Quitting from the World’s Best Company to Work for
In 2008, Google was once again selected as the 100 Best Companies to Work For, which reflects results from a 57 question survey of employees in companies in US. So it was absolutely interesting to see this post on Techcrunch. In short, the general complains of the ex-Googlers as shown in the post were relatively lower pay, fringe benefits disappearing, and usual stuff like “too much bureaucracy, poor management, poor mentoring, and a hiring process that took months”.

While I think that these are the minority in Google, this brings up a conversation that I had with Ed a year back about Web2.0 companies. What is the optimal level of benefits that a company should give out to its employees and how much marketing (for the lack of a better word) should be done using these benefits to attract and retain talents?
The premise for the discussion: During the Dot com days, the remuneration packages and more observably, fringe benefits such as free food, free drinks, gaming rooms all around the office. Ignoring the “Home-run” companies for the reason that they are the outliers and not the norm, when the dot com bust happened, the companies that didn’t have the fringe benefits seemed to be more capable of retaining its employees while the “cool” companies that had to cut the fringe benefits due to cost cutting, had employees fleeting once they sensed that the company is not doing well.
From the emails and the various complaints that the ex-Googlers listed, it seems as though a similar thing is happening. People come in looking forward to being part of the “cool culture” in Google that is so well documented and advertised, but when it doesn’t happen as promised, employees start leaving and bitch about it.
Expectations Setting
This is nothing new, and I guess it boils down to the age old lesson of setting of expectations on a couple of fronts:
1. Manage Expectations of Employees: Instead of over-peppering potential employees and attract them with fringe benefits (which they assimilate to be necessities and forgetting that they’re just benefits), let them know about the reality from other employees.
1a. Set High Expectations, then Exceed Them: As an auxiliary to the previous point, it would yield you instant evangelists out of employees immediately when you exceed their expectations. So do this.
2. Manage Your Own Expectation: It is hard to do this, but seriously, when we choose a wrong company to work for, it is our own fault isn’t it? So instead of going in with too high an expectation and coming out complaining, won’t it be wiser to go in hoping to contribute (instead of them benefitting you), and let them sweep you off your feet with great HR plans?
As I close, I just realized that I unknowingly had a major headfake doing this post: Either be a HR expert, or hire one if you want to run a company. While there will be people that come out unhappy about the company, only then would a successful balancing act help you attract and retain your best talents. Like Google.
Either be a HR expert, or hire one if you want to run a company.
Well said. HR is often under-appreciated. But it’s actually an extremely important function. Read “Winning”, Jack Welch.
Google is a special company. It’s not so much the perks. Fact is that smart people like to work with smart people. So if you can start a virtuous cycle where lots of smart people work for you, you will get more and more smart people knocking on your doors.
Psychology is important: the smart ones really aren’t just looking for money ‘cos they know they can make money at 2 million other places. It’s stuff like learning and growth and doing cool stuff that attracts them.
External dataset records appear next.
(** C2 as stated fails here: one remote candidate, its scoring call
    fails, the sentinel is -1; the request passes the sentinel check,
    yet nothing is executed: the collected score carries no execution
    type and the request has no variant of the empty type.  And when
    the call returns only after the round's timer has fired, nothing is
    collected and the request does end in SERVICE_NOT_FOUND. *)
Lemma RequestService_scoring_error_not_dispatched :
  intake Scenario.ext Scenario.engine Scenario.container_foo world_init
  = Done (inr (0, [Scenario.remote1])) Scenario.after_intake
  /\ isLocalhost (Endpoint Scenario.remote1) (fst (GetIPs Scenario.engine))
     = false
  /\ DoGetScoreRemoteDevice Scenario.engine "me" "10.0.0.2"
     = Failed "unreachable"
  /\ eq zero (INVALID_SCORE Scenario.ext) = false
  /\ @RequestService pdqsort12 Scenario.ext Scenario.engine
       Scenario.container_foo world_init
     = Done {| Message := "Not Found";
               ResponseServiceName := "foo";
               RemoteTargetInfo := TargetInfo_zero |} Scenario.after_round
  /\ existsb isExecute (calls Scenario.after_round) = false
  /\ DoGetScoreRemoteDevice Scenario.engine_late "me" "10.0.0.2" = Late
  /\ @RequestService pdqsort12 Scenario.ext Scenario.engine_late
       Scenario.container_foo world_init
     = Done {| Message := SERVICE_NOT_FOUND;
               ResponseServiceName := "foo";
               RemoteTargetInfo := TargetInfo_zero |} Scenario.after_round.
Proof.
  repeat split; vm_compute; reflexivity.
Qed.

(** ** Ranking *)

(** The score is a number (not NaN). *)
Definition numeric (d : deviceScore) : Prop := number (score d).

(** Every entry's score is at least the score of every later entry. *)
Definition descending (l : list deviceScore) : Prop :=
  StronglySorted (fun a b => ge (score a) (score b) = true) l.

Definition same_score (a b : deviceScore) : bool := eq (score a) (score b).

(** Entries of equal score stand in [after] in the order they have in
    [before]. *)
Definition ties_kept (before after : list deviceScore) : Prop :=
  forall d, filter (same_score d) after = filter (same_score d) before.

(** Seven scores in arrival order, "g" the best and the others tied;
    and three of which one is NaN. *)
Module Ranked.

Definition entry (name : string) (s : float64) : deviceScore :=
  {| id := name; endpoint := name; score := s; execType := "container" |}.

Definition seven : list deviceScore :=
  [entry "a" 1; entry "b" 1; entry "c" 1; entry "d" 1; entry "e" 1;
   entry "f" 1; entry "g" 2]%float.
Just a interesting note, I looked further down the comments section later, and realized that a Googler highlighted that the disgruntled ex-Googlers were mainly sales and recruitment personnel. Brings to mind the age old question of balancing the managing of programmers and sales people within the same company. Perhaps the Informance method of having the employees being all around the world (despite being a small start-up) is not a bad solution after all.
On your point: Set High Expectations, then Exceed Them.
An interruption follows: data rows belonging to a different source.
Lemma loc_of_shr_record_exact (mrs : shr_record) :
  loc_of_shr_record mrs = loc_Exact <-> orb (shr_r mrs) (shr_s mrs) = false.
Proof.
  destruct mrs as [m r s]. destruct r, s; simpl; split; (reflexivity || discriminate).
Qed.

Lemma shr_fexp_no_shift (m : positive) (e : Z) :
  fexp prec emax (Zpos (digits2_pos m) + e) <= e ->
  shr_fexp prec emax (Zpos m) e loc_Exact = (Build_shr_record (Zpos m) false false, e).
Proof.
  intros H. unfold shr_fexp, shr. cbn [Zdigits2 shr_record_of_loc].
  destruct (fexp prec emax (Zpos (digits2_pos m) + e) - e) eqn:E; try reflexivity. lia.
Qed.

Lemma shr_fexp_shift (m : positive) (e : Z) (n : positive) :
  fexp prec emax (Zpos (digits2_pos m) + e) - e = Zpos n ->
  shr_fexp prec emax (Zpos m) e loc_Exact =
  (iter_pos shr_1 n (Build_shr_record (Zpos m) false false), e + Zpos n).
Proof.
  intros H. unfold shr_fexp, shr. cbn [Zdigits2 shr_record_of_loc]. rewrite H. reflexivity.
Qed.

(** A mantissa that already fits is kept. *)
Lemma binary_round_aux_fits (sx : bool) (m : positive) (e : Z) :
  fexp prec emax (Zpos (digits2_pos m) + e) <= e ->
  binary_round_aux prec emax sx (Zpos m) e loc_Exact =
  if e <=? 971 then S754_finite sx m e else S754_infinity sx.
Proof.
  intros H. unfold binary_round_aux.
  rewrite (shr_fexp_no_shift m e H). cbn [shr_m loc_of_shr_record round_nearest_even].
  rewrite (shr_fexp_no_shift m e H). reflexivity.
Qed.

Lemma pow2_split (a b : Z) : 0 <= a -> 0 <= b -> 2 ^ (a + b) = 2 ^ a * 2 ^ b.
Proof. intros. apply Z.pow_add_r; assumption. Qed.

Lemma binary_round_rounds (sx : bool) (p : positive) (e : Z) :
  -1074 <= e ->
  rounds_to (Zpos p * 2 ^ (e + 1074)) sx (binary_round prec emax sx p e).
Proof.
  intros He. unfold binary_round.
  set (d := Zpos (digits2_pos p)).
  set (f := fexp prec emax (d + e)).
  assert (Hf : f = Z.max (d + e - 53) (-1074)) by reflexivity.
  pose proof (shl_align_spec p e f) as [Hsnd Hfst].
  destruct (shl_align p e f) as [mz ez] eqn:Esh. cbn [fst snd] in Hsnd, Hfst.
  pose proof (digits2_pos_bounds p) as [Plo Phi]. fold d in Plo, Phi.
  assert (Hd : 0 < d) by (unfold d; lia).
  destruct (Z.le_gt_cases f e) as [Hfe | Hfe].
  - (* the mantissa is shifted left onto the grid: the result is exact *)
    assert (Ez : ez = f) by lia. clear Hsnd. subst ez.
    replace (Z.min e f) with f in Hfst by lia.
    assert (Hp : 0 < 2 ^ (e - f)) by (apply pow2_gt_0; lia).
    assert (Dz : Zpos (digits2_pos mz) = d + e - f).
    { apply digits2_pos_unique. rewrite Hfst.
      replace (d + e - f - 1) with ((d - 1) + (e - f)) by lia.
      replace (d + e - f) with (d + (e - f)) by lia.
      rewrite !pow2_split by lia. nia. }
    rewrite binary_round_aux_fits
      by (rewrite Dz, fexp_eq; lia).
    exists f, (Zpos mz), (Zpos mz), mz, f.
    assert (EV : Zpos mz * 2 ^ (f + 1074) = Zpos p * 2 ^ (e + 1074)).
    { rewrite Hfst. replace (e + 1074) with ((e - f) + (f + 1074)) by lia.
      rewrite (pow2_split (e - f)) by lia. lia. }
    assert (Hg : 0 < 2 ^ (f + 1074)) by (apply pow2_gt_0; lia).
    split; [lia |]. split; [rewrite <- EV; nia |].
    split; [left; reflexivity |]. split.
    + destruct (Z.eq_dec f (-1074)) as [? | Hn]; [left; assumption | right].
      pose proof (digits2_pos_bounds mz) as [Mlo _]. rewrite Dz in Mlo.
      replace (d + e - f - 1) with 52 in Mlo by lia. exact Mlo.
    + split; [left; split; reflexivity | reflexivity].
  - (* the mantissa is shifted right by n = d - 53 binary digits *)
    assert (Ez : ez = e) by lia. clear Hsnd. subst ez.
    replace (Z.min e f) with e in Hfst by lia.
    rewrite Z.sub_diag, Z.pow_0_r, Z.mul_1_r in Hfst.
    injection Hfst as ->.
    assert (Ef : f = d + e - 53) by lia.
    set (n := Z.to_pos (f - e)).
    assert (En : Zpos n = d - 53) by (unfold n; rewrite Z2Pos.id; lia).
    unfold binary_round_aux.
    rewrite (shr_fexp_shift p e n) by (fold d; rewrite fexp_eq; lia).
    pose proof (iter_shr_1_shifted (Zpos p) n ltac:(lia)) as [Hm Hexact].
    set (mrs' := iter_pos shr_1 n (Build_shr_record (Zpos p) false false)) in *.
    set (Qlo := Zpos p / 2 ^ Zpos n) in *.
    assert (H2n : 0 < 2 ^ Zpos n) by (apply pow2_gt_0; lia).
    assert (Hgrid : 2 ^ (f + 1074) = 2 ^ Zpos n * 2 ^ (e + 1074)).
    { rewrite <- pow2_split by lia. f_equal. lia. }
    assert (Hg : 0 < 2 ^ (e + 1074)) by (apply pow2_gt_0; lia).
    pose proof (Z.div_mod (Zpos p) (2 ^ Zpos n) ltac:(lia)) as Hdm. fold Qlo in Hdm.
    pose proof (Z.mod_pos_bound (Zpos p) (2 ^ Zpos n) H2n) as Hrem.
    assert (Q52 : 2 ^ 52 <= Qlo).
    { apply Z.div_le_lower_bound; [lia |]. rewrite <- pow2_split by lia.
      replace (Zpos n + 52) with (d - 1) by lia. exact Plo. }
    assert (Q53 : Qlo < 2 ^ 53).
    { apply Z.div_lt_upper_bound; [lia |]. rewrite <- pow2_split by lia.
      replace (Zpos n + 53) with d by lia. exact Phi. }
    cbv beta iota zeta. rewrite Hm.
    set (Q := round_nearest_even Qlo (loc_of_shr_record mrs')).
    assert (HQ : Q = Qlo \/ (Q = Qlo + 1 /\ Qlo * 2 ^ (f + 1074) < Zpos p * 2 ^ (e + 1074))).
    { destruct (round_nearest_even_cases Qlo (loc_of_shr_record mrs')) as [E | [E Hl]];
        [left; exact E | right]. split; [exact E |].
      assert (Zpos p mod 2 ^ Zpos n <> 0).
      { intros Hz. apply Hl, loc_of_shr_record_exact, Hexact, Hz. }
      rewrite Hgrid. nia. }
    assert (HV : Qlo * 2 ^ (f + 1074) <= Zpos p * 2 ^ (e + 1074)
                 < (Qlo + 1) * 2 ^ (f + 1074)) by (rewrite Hgrid; nia).
    assert (Qpos : 0 < Q) by (pose proof (pow2_gt_0 52 ltac:(lia)); lia).
    destruct Q as [| q | q] eqn:EQ; [lia | | lia].
    destruct (Z.eq_dec (Zpos q) (2 ^ 53)) as [Ecarry | Hnc].
    + (* the rounded mantissa has 54 digits: one more shift *)
      assert (Eq : q = 9007199254740992%positive) by (injection Ecarry as ->; reflexivity).
      rewrite (shr_fexp_shift q (e + Zpos n) 1).
      * subst q. cbn [iter_pos shr_1 shr_m].
        exists f, Qlo, (2 ^ 53), 4503599627370496%positive, (f + 1).
        split; [lia |]. split; [exact HV |].
        split; [rewrite <- Ecarry; exact HQ |]. split; [right; exact Q52 |].
        split; [right; repeat split; lia |].
        replace (e + Zpos n + 1) with (f + 1) by lia. reflexivity.
      * subst q. change (Zpos (digits2_pos 9007199254740992)) with 54.
        rewrite fexp_eq. lia.
    + assert (Dq : Zpos (digits2_pos q) = 53).
      { apply digits2_pos_unique. simpl (53 - 1). lia. }
      rewrite (shr_fexp_no_shift q (e + Zpos n)) by (rewrite Dq, fexp_eq; lia).
      cbn [shr_m].
      exists f, Qlo, (Zpos q), q, f.
      split; [lia |]. split; [exact HV |]. split; [exact HQ |].
      split; [right; exact Q52 |]. split; [left; split; reflexivity |].
      replace (e + Zpos n) with f by lia. reflexivity.
Qed.

(** The key of what [rounds_to] describes. *)
Lemma rounds_to_key (f Q : Z) (m' : positive) (e' : Z) :
  -1074 <= f ->
  (Zpos m' = Q /\ e' = f) \/ (Q = 2 ^ 53 /\ Zpos m' = 2 ^ 52 /\ e' = f + 1) ->
  Zpos m' * 2 ^ (e' + 1074) = Q * 2 ^ (f + 1074).
Proof.
  intros Hf [[-> ->] | (-> & -> & ->)]; [reflexivity |].
  replace (f + 1 + 1074) with (1 + (f + 1074)) by lia.
  rewrite (pow2_split 1) by lia. change (2 ^ 53) with (2 ^ 52 * 2 ^ 1). lia.
Qed.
Google has already set high expectations among employees and wannabe employees. How do you advice Google to exceed these expectations?
disgruntled ex-Googlers were mainly sales and recruitment personnel
There is another thing that you have to understand. Different companies have different cultures.
All animals are equal, but some animals are more equal than others.
What does this mean? In Google, the first class citizens are the engineers; in hospitals, the first class citizens are the doctors; in bankers, the first class citizens are (surprise, surprise) the bankers; in law firms, they are obviously the lawyers.
All the support stuff in these respective industries will only get sub-par remuneration and benefits and they will obviously never be happy. ;-P Such is life.
Hoey Lit>> Given the EXCELLENT food that we were served in Google, doesn’t that exceed expectations already?
On a more serious note, I guess it boils down to the experience. If you get to work with someone, be it a superior or a colleague that you could learn a lot from, or work on something that is out of the world, it would always exceed your expectation because expecting to experience these things is entirely different from the adrenaline rush going through it. As an analogy, seeing wolves in photographs is totally dwarfed by the thrill from seeing one with our very own eyes.
The question for Google (or any other company for that matter) I guess, is how to do the quality control on these experiences.